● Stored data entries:
------
Definition CreateSrtpSessions (f : t) : t :=
  let s := set_signal_silent_time_session (signal_silent_time_in_ms_ f) new_session in
  set_applied no_params no_params (set_sessions (Some s) (Some s) f).

Definition NegotiateParams (answer_params : list CryptoParams) (f : t) : option CryptoParams :=
  match answer_params with
  | [answer] => if bool_decide (offer_params_ f = []) then None else find (Matches answer) (offer_params_ f)
  | _ => None
  end.

Definition kInline : bytes := str "inline:".

(** The key, or the inner [None] where the source returns false. *)
Definition ParseKeyParams (key_params : bytes) (len : nat) : option (option bytes) :=
  if negb (bool_decide (take 7 key_params = kInline)) then Some None
  else
    let key_b64 := drop 7 key_params in
    let? (ok, key_str, _) := Base64.DecodeFromArray (map (uninit 0) (seq 0 4)) key_b64 Base64.DO_STRICT in
    Some (if ok && (length key_str =? len)%nat then Some key_str else None).

Definition set_send (cs key : bytes) (f : t) : option (bool * t) :=
  let? s := send_session_ f in
  let '(ok, s) := SetSend cs key s in Some (ok, set_sessions (Some s) (recv_session_ f) f).
Definition set_recv (cs key : bytes) (f : t) : option (bool * t) :=
  let? s := recv_session_ f in
  let '(ok, s) := SetRecv cs key s in Some (ok, set_sessions (send_session_ f) (Some s) f).

Definition ApplyParams (send_params recv_params : CryptoParams) (f : t) : option (bool * t) :=
  if bool_decide (cipher_suite (applied_send_params_ f) = cipher_suite send_params) &&
     bool_decide (key_params (applied_send_params_ f) = key_params send_params) &&
     bool_decide (cipher_suite (applied_recv_params_ f) = cipher_suite recv_params) &&
     bool_decide (key_params (applied_recv_params_ f) = key_params recv_params)
  then Some (true, f)
  else
    let? send_key := ParseKeyParams (key_params send_params) SRTP_MASTER_KEY_LEN in
    let? recv_key := match send_key with
                     | Some _ => ParseKeyParams (key_params recv_params) SRTP_MASTER_KEY_LEN
                     | None => Some None
                     end in
    match send_key, recv_key with
    | Some send_key, Some recv_key =>
        let f := CreateSrtpSessions f in
        let? (ok, f) := set_send (cipher_suite send_params) send_key f in
        if negb ok then Some (false, f)
        else
          let? (ok, f) := set_recv (cipher_suite recv_params) recv_key f in
          if negb ok then Some (false, f) else Some (true, set_applied send_params recv_params f)
    | _, _ => Some (false, f)
    end.

Definition ResetParams (f : t) : bool * t := (true, set_state ST_INIT (set_offer_params [] f)).

Definition DoSetAnswer (answer_params : list CryptoParams) (source : ContentSource) (final : bool) (f : t)
  : option (bool * t) :=
  if negb (ExpectAnswer source f) then Some (false, f)
  else
    match answer_params with
    | [] =>
        if final then Some (ResetParams f)
        else Some (true, set_state (match source with
                                    | CS_LOCAL => ST_SENTPRANSWER_NO_CRYPTO
                                    | CS_REMOTE => ST_RECEIVEDPRANSWER_NO_CRYPTO end) f)
    | answer :: _ =>
        match NegotiateParams answer_params f with
        | None => Some (false, f)
        | Some selected_params =>
            let '(send_params, recv_params) :=
              match source with CS_REMOTE => (selected_params, answer) | CS_LOCAL => (answer, selected_params) end in
            let? (ok, f) := ApplyParams send_params recv_params f in
            if negb ok then Some (false, f)
            else if final then Some (true, set_state ST_ACTIVE (set_offer_params [] f))
            else Some (true, set_state (match source with
                                        | CS_LOCAL => ST_SENTPRANSWER | CS_REMOTE => ST_RECEIVEDPRANSWER end) f)
        end
    end.

Definition SetAnswer (answer_params : list CryptoParams) (source : ContentSource) (f : t) : option (bool * t) :=
  DoSetAnswer answer_params source true f.
Definition SetProvisionalAnswer (answer_params : list CryptoParams) (source : ContentSource) (f : t)
  : option (bool * t) :=
  DoSetAnswer answer_params source false f.

Definition SetRtpParams (send_cs send_key recv_cs recv_key : bytes) (f : t) : option (bool * t) :=
  if bool_decide (state_ f = ST_ACTIVE) then Some (false, f)
  else
    let f := CreateSrtpSessions f in
    let? (ok, f) := set_send send_cs send_key f in
    if negb ok then Some (false, f)
    else
      let? (ok, f) := set_recv recv_cs recv_key f in
      if negb ok then Some (false, f) else Some (true, set_state ST_ACTIVE f).

(** Both sessions are keyed with SetRecv, as in the source. *)
Definition SetRtcpParams (send_cs send_key recv_cs recv_key : bytes) (f : t) : bool * t :=
  match send_rtcp_session_ f, recv_rtcp_session_ f with
  | None, None =>
      let s := set_signal_silent_time_session (signal_silent_time_in_ms_ f) new_session in
      let '(ok, send) := SetRecv send_cs send_key s in
      let f := set_rtcp_sessions (Some send) None f in
      if negb ok then (false, f)
      else
        let '(ok, recv) := SetRecv recv_cs recv_key s in
        (ok, set_rtcp_sessions (Some send) (Some recv) f)
  | _, _ => (false, f)
  end.

Definition set_signal_silent_time (time : Z) (f : t) : option t :=
  let f := mk (state_ f) time (offer_params_ f) (send_session_ f) (recv_session_ f) (send_rtcp_session_ f)
             (recv_rtcp_session_ f) (applied_send_params_ f) (applied_recv_params_ f) in
  if bool_decide (state_ f = ST_ACTIVE) then
    let? send := send_session_ f in
    let? recv := recv_session_ f in
    let f := set_sessions (Some (set_signal_silent_time_session time send))
               (Some (set_signal_silent_time_session time recv)) f in
    Some (set_rtcp_sessions (option_map (set_signal_silent_time_session time) (send_rtcp_session_ f))
            (option_map (set_signal_silent_time_session time) (recv_rtcp_session_ f)) f)
  else Some f.

(** The boolean, the packet and the errors signalled. *)
Definition ProtectRtp (now : Z) (p : bytes) (max_len : Z) (f : t) : option (bool * bytes * list FailureKey * t) :=
  if negb (IsActive f) then Some (false, p, [], f)
  else
    let? s := send_session_ f in
    let '(ok, p, signals, s) := session_ProtectRtp now p max_len s in
    Some (ok, p, signals, set_sessions (Some s) (recv_session_ f) f).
------
● WORK TASK: The lines above may hold the string "None". Say how many do, and give only that number.

● RESULT OF THE TASK: 9